Nous avons dit plus haut que l’art est enfant de son temps. Un tel art ne saurait rendre que ce
qui, dans l’atmosphère du moment, est clairement accompli. Cet art, qui ne renferme en soimême
aucun potentiel d’avenir et n’est ainsi que l’enfant de son époque, n’engendrera jamais le
futur : c’est un art castré. Il est de courte durée et meurt moralement lorsque l’atmosphère qui
l’a créé vient à changer.
L’autre art, susceptible d’autres développement, prend également racine dans son époque
spirituelle, mais n’en est pas seulement le miroir et l’écho ; bien au contraire, il possède une
force d’éveil prophétique qui peut avoir une profonde influence. (pp.57-58)
Cette « force d’éveil prophétique » vient de l’âme de l’artiste, de ses vibrations intérieures, de ce que
Kandinsky appelle une « nécessité intérieure » qui pousse les artistes à s’exprimer, à créer une œuvre
en dehors d’eux-mêmes.
Consciemment ou non, ils obéissent au mot de Socrate : « Connais-toi toi-même ».

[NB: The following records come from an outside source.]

(** X11.  The token of an id is made of 12 characters of the standard
    base64 alphabet and its padding: no bracket, blank or newline can occur
    in it. *)
Theorem token_symbols (n : Z) (t : string) :
  encode_id n = Ok t ->
  String.length t = 12%nat /\
  Text.all b64_symbol t = true /\
  Text.all (fun c => negb (Ascii.eqb c "]") && negb (Ascii.eqb c " ")
                     && negb (Ascii.eqb c "010")) t = true.
Proof.
  intros H. destruct (token_plain n t H) as (Hlen & Hsym & Hplain).
  split; [exact Hlen|]. split; [exact Hsym | exact Hplain].
Qed.

Lemma prefix_weaken (s a b : string) :
  String.prefix s a = true -> String.prefix s (a +:+ b) = true.
Proof.
  revert a. induction s as [|c s IH]; intros a H.
  - destruct (a +:+ b); reflexivity.
  - destruct a as [|d a]; [discriminate|].
    rewrite app_cons. cbn [String.prefix] in *.
    destruct (ascii_dec c d); [apply IH, H | discriminate].
Qed.

Lemma marked_app (a b : string) :
  continuation_marked a = true -> continuation_marked b = true ->
  continuation_marked (a +:+ b) = true.
Proof.
  intros Ha Hb. induction a as [|c a IH]; [exact Hb|].
  rewrite app_cons. cbn [continuation_marked] in *.
  apply andb_true_iff in Ha as [Hc Ha]. rewrite (IH Ha), andb_true_r.
  destruct (Ascii.eqb c "010"); [|reflexivity].
  apply orb_true_iff in Hc as [Hc|Hc]; apply orb_true_iff; [left | right];
    apply prefix_weaken, Hc.
Qed.

Lemma no_newline_marked (s : string) :
  no_newline s = true -> continuation_marked s = true.
Proof.
  induction s as [|c r IH]; [reflexivity|].
  unfold no_newline. cbn [Text.all continuation_marked].
  rewrite andb_true_iff, negb_true_iff. intros [-> Hr].
  apply IH, Hr.
Qed.

Lemma escape_newlines_marked (s : string) :
  continuation_marked (escape_newlines s) = true.
Proof.
  unfold escape_newlines. induction s as [|c r IH]; [reflexivity|].
  cbn [Text.expand]. destruct (Ascii.eqb c "010") eqn:E.
  - rewrite app_assoc. change (nl +:+ _) with
      (String "010" (newline_marker +:+ Text.expand
         (fun c => if Ascii.eqb c "010" then nl +:+ newline_marker
                   else String c EmptyString) r)).
    cbn [continuation_marked]. rewrite Ascii.eqb_refl, prefix_app.
    cbn [orb andb]. apply marked_app; [reflexivity | exact IH].
  - rewrite app_cons, app_nil_l. cbn [continuation_marked]. rewrite E.
    exact IH.
Qed.

Lemma attach_segment_marked (atts : list Attachment) :
  Forall (fun a => no_newline (url a) = true) atts ->
  continuation_marked (attach_segment atts) = true.
Proof.
  unfold attach_segment. induction 1 as [|a atts Ha _ IH]; [reflexivity|].
  cbn [map fold_right]. rewrite !app_assoc.
  change (nl +:+ _) with
    (String "010" ("(attach) " +:+ url a +:+
       fold_right String.append EmptyString
         (map (fun a => nl +:+ "(attach) " +:+ url a) atts))).
  cbn [continuation_marked]. rewrite Ascii.eqb_refl, (prefix_app "(attach) ").
  rewrite orb_true_r. cbn [andb].
  apply marked_app; [reflexivity|].
  apply marked_app; [apply no_newline_marked, Ha | exact IH].
Qed.

(** X12.  Every line of an entry after the first starts with a marker:
    when the author's name and discriminator and the attachment URLs hold no
    newline, each newline of the formatted line is followed by [(newline) ]
    or [(attach) ]. *)
Theorem entry_continuations_marked (m : Message) :
  0 <= id m < 2 ^ 64 ->
  no_newline (user_name (author m)) = true ->
  no_newline (discriminator (author m)) = true ->
  Forall (fun a => no_newline (url a) = true) (attachments m) ->
  exists line,
    make_message cfg env m = Ok line /\ continuation_marked line = true.
Proof.
  intros Hid Hn Hd Hu. exists (entry_of cfg env m).
  split; [apply make_message_line, Hid|].
  destruct (token_plain _ _ (encode_id_in_range _ Hid)) as (_ & _ & Ht).
  assert (Htok : no_newline (b64encode (to_bytes_le 8 (id m))) = true).
  { revert Ht. apply all_impl. intros c Hc.
    apply andb_true_iff in Hc as [_ Hc]. exact Hc. }
  unfold entry_of, log_line, idtag.
  repeat match goal with
         | |- continuation_marked (_ +:+ _) = true => apply marked_app
         end;
    first [ apply no_newline_marked; assumption
          | apply no_newline_marked, hms_no_newline
          | apply escape_newlines_marked
          | apply attach_segment_marked; assumption
          | destruct (edited_at m); reflexivity
          | reflexivity ].
Qed.

Lemma filter_app (keep : ascii -> bool) (a b : string) :
  Text.filter keep (a +:+ b) = Text.filter keep a +:+ Text.filter keep b.
Proof.
  induction a as [|c a IH]; [reflexivity|].
  rewrite app_cons. cbn [Text.filter]. rewrite IH.
  destruct (keep c); reflexivity.
Qed.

Consciemment ou non, les artistes se penchent peu à peu sur leur matériau, l’essaient, pèsent
sur la balance de l’esprit la valeur intérieure des différents éléments par lesquels leur art est en
mesure de créer. (pp.97-98)
Ainsi l’œuvre d’art prend-elle une existence propre, par laquelle elle rejoint l’expérience des autres
sans passer par l’artiste. Elle perdure.
Ici s’ouvrent les voies d’objectivation de l’art où l’artiste n’est rien d’autre qu’un instrument
secret et caché aux regards alors que l’œuvre elle-même a l’air d’être tombée toute prête du
ciel : la pulsation de l’artiste ne s’entend plus dans l’œuvre, cette dernière vit avec ses propres
pulsations. (p.93)
C’est d’une manière mystérieuse, énigmatique, mystique, que l’œuvre d’art véritable naît « de
l’artiste ». Détachée de lui, elle prend une vie autonome, devient une personnalité, un sujet
indépendant, animé d’un souffle spirituel, qui mène également une vie matérielle réelle – un
être. (p.197)
La nécessité intérieure
Ainsi les gens de la société dans laquelle vit l’artiste, mais aussi ceux d’autres cultures et d’autres
époques pourront être portés par son œuvre, s’ils perçoivent l’expérience spirituelle qu’elle porte en
elle-même.
La nécessité intérieure naît de trois raisons mystiques. Elle est formée de trois nécessités
mystiques :
- chaque artiste, en tant que créateur, doit exprimer ce qui lui est propre (élément de la
personnalité),
- chaque artiste, en tant qu’enfant de son époque, doit exprimer ce qui est propre à cette
époque (élément du style dans sa valeur intérieure, composé du langage de l’époque et du
langage de la nation, aussi longtemps que la nation existera en tant que telle),
- chaque artiste, en tant que serviteur de l’art, doit exprimer ce qui est propre à l’art en
général (élément de l’art pur et éternel que l’on retrouve chez tous les hommes, chez tous
les peuples, dans toutes les époques, dans l’œuvre de chaque artiste, de toutes nations et
de toutes les époques et qui, en tant qu’élément principal de l’art, ne connaît ni espace ni
temps).
Nous devons seulement traverser avec l’œil spirituel les deux premiers éléments pour
apercevoir ce troisième élément mis à nu. (pp.132-133)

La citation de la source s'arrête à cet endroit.